**TASK GOAL:** Exactly reproduce the lines from the top of the entries below through the line containing "recipient := walletAddress;", with both ends included.

Saved data entries

------------

(** The swap that [executeSwap] builds. *)
Definition swap_transaction (w : World) (walletAddress path amountIn amountOutMin : string)
    (value : option string) (nonce : Z) (gasPrice : string) (estimatedGas : float)
    : Transaction :=
  {| tx_from := walletAddress; tx_to := PANCAKESWAP_ROUTER_ADDRESS;
     tx_data := {| path := path; recipient := walletAddress;
                   deadline := Date_now w / 1000 + 60 * 20;
                   amountIn := amountIn; amountOutMinimum := amountOutMin |};
     tx_value := value;
     tx_gas := Math_floor (estimatedGas * 0x1.199999999999ap+0)%float;
     tx_gasPrice := gasPrice; tx_nonce := nonce |}.

(** [MAX_UINT256] of [utils/constants.js]. *)
Definition MAX_UINT256 : string :=
  "115792089237316195423570985008687907853269984665640564039457584007913129639935".

(** A swap of [amount] along [route], sent by [account] to the router with
    [value] attached, paid out to [account], to be mined within twenty
    minutes of [Date.now()]. *)
Definition swap_by (w : World) (account route amount : string) (value : option string)
    (tx : Transaction) : Prop :=
  tx_from tx = account /\ tx_to tx = PANCAKESWAP_ROUTER_ADDRESS /\ tx_value tx = value /\
  path (tx_data tx) = route /\ recipient (tx_data tx) = account /\
  amountIn (tx_data tx) = amount /\
  deadline (tx_data tx) = Date_now w / 1000 + 60 * 20.

(** The balance that [read] reports covers [amount], respectively falls
    short of it, as integers. *)
Definition covered (read : nat -> Outcome string) (amount : string) : Prop :=
  exists t balance held asked,
    read t = Ok balance /\ toBN (JsString balance) = Ok held /\
    toBN (JsString amount) = Ok asked /\ asked <= held.

Definition short_of (read : nat -> Outcome string) (amount : string) : Prop :=
  exists t balance held asked,
    read t = Ok balance /\ toBN (JsString balance) = Ok held /\
    toBN (JsString amount) = Ok asked /\ held < asked.

(** Validation has answered [true] for the token's pool at [fee]; the
    heuristic has answered [false] for the token. *)
Definition validated (w : World) (tokenAddress : string) (fee : Z) : Prop :=
  exists s, fst (run (validatePancakeV3Pool w tokenAddress fee) s) = Ok true.

Definition cleared (w : World) (tokenAddress : string) : Prop :=
  exists s, fst (run (checkForHoneypot w tokenAddress) s) = Ok false.

(** Every swap of [l] asks for a minimum output that satisfies [minimum]. *)
Definition swaps_ask (minimum : string -> Prop) (l : list Submission) : Prop :=
  forall tx, In (SubmitSwap tx) l -> minimum (amountOutMinimum (tx_data tx)).

(** The quoter answers every request with an object whose [amountOut] is
    [amountOut]. *)
Definition quotes (w : World) (amountOut : string) : Prop :=
  forall t route amount,
    quoter_quoteExactInput w t route amount = Ok (QuoteObject (Some amountOut)).

(** [expected] is an expected output that the quoting block of [buyToken],
    respectively of the tier-pinned entry points, has returned for the
    token. *)
Definition quoted (w : World) (tokenAddress expected : string) : Prop :=
  exists estimate fee route amount s,
    fst (run (expectedOutput w estimate tokenAddress fee route amount) s) = Ok expected.

Definition quoted_pinned (w : World) (tokenAddress expected : string) : Prop :=
  exists estimate fee route amount s,
    fst (run (expectedOutput_pinned w estimate tokenAddress fee route amount) s)
    = Ok expected.

(** What [buyToken] and [buyTokenWithFeeTier] may hand to the node: nothing,
    and then they raise; or one swap of the requested BNB, in wei, along the
    path from WBNB to the token at an allowed fee tier, with all that was
    established on the way to it. *)
Definition buy_emission (w : World) (privateKey tokenAddress bnbAmount : string)
    (allowed : Z -> Prop) (outcome : Outcome string) (l : list Submission) : Prop :=
  (l = [] /\ is_ok outcome = false) \/
  exists tx account wei fee route,
    l = [SubmitSwap tx] /\
    privateKeyToAccount w privateKey = Ok account /\
    toWei w bnbAmount "ether" = Ok wei /\
    allowed fee /\
    encodePath [WBNB_ADDRESS; tokenAddress] [fee] = Ok route /\
    swap_by w account route wei (Some wei) tx /\
    (exists t, outcome = sendTransaction w t tx) /\
    covered (fun t => getBalance w t account) wei /\
    validated w tokenAddress fee /\
    cleared w tokenAddress.

(** The approval that [approveIfNeeded] builds. *)
Definition approval_request (tokenAddress walletAddress : string) (nonce : Z)
    (gasPrice : string) : Approval :=
  {| ap_token := tokenAddress; ap_spender := PANCAKESWAP_ROUTER_ADDRESS;
     ap_amount := BN_toString (2 ^ 256 - 1); ap_from := walletAddress;
     ap_gas := 200000; ap_gasPrice := gasPrice; ap_nonce := nonce |}.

------------

**TASK SOLUTION:**
(** The swap that [executeSwap] builds. *)
Definition swap_transaction (w : World) (walletAddress path amountIn amountOutMin : string)
    (value : option string) (nonce : Z) (gasPrice : string) (estimatedGas : float)
    : Transaction :=
  {| tx_from := walletAddress; tx_to := PANCAKESWAP_ROUTER_ADDRESS;
     tx_data := {| path := path; recipient := walletAddress;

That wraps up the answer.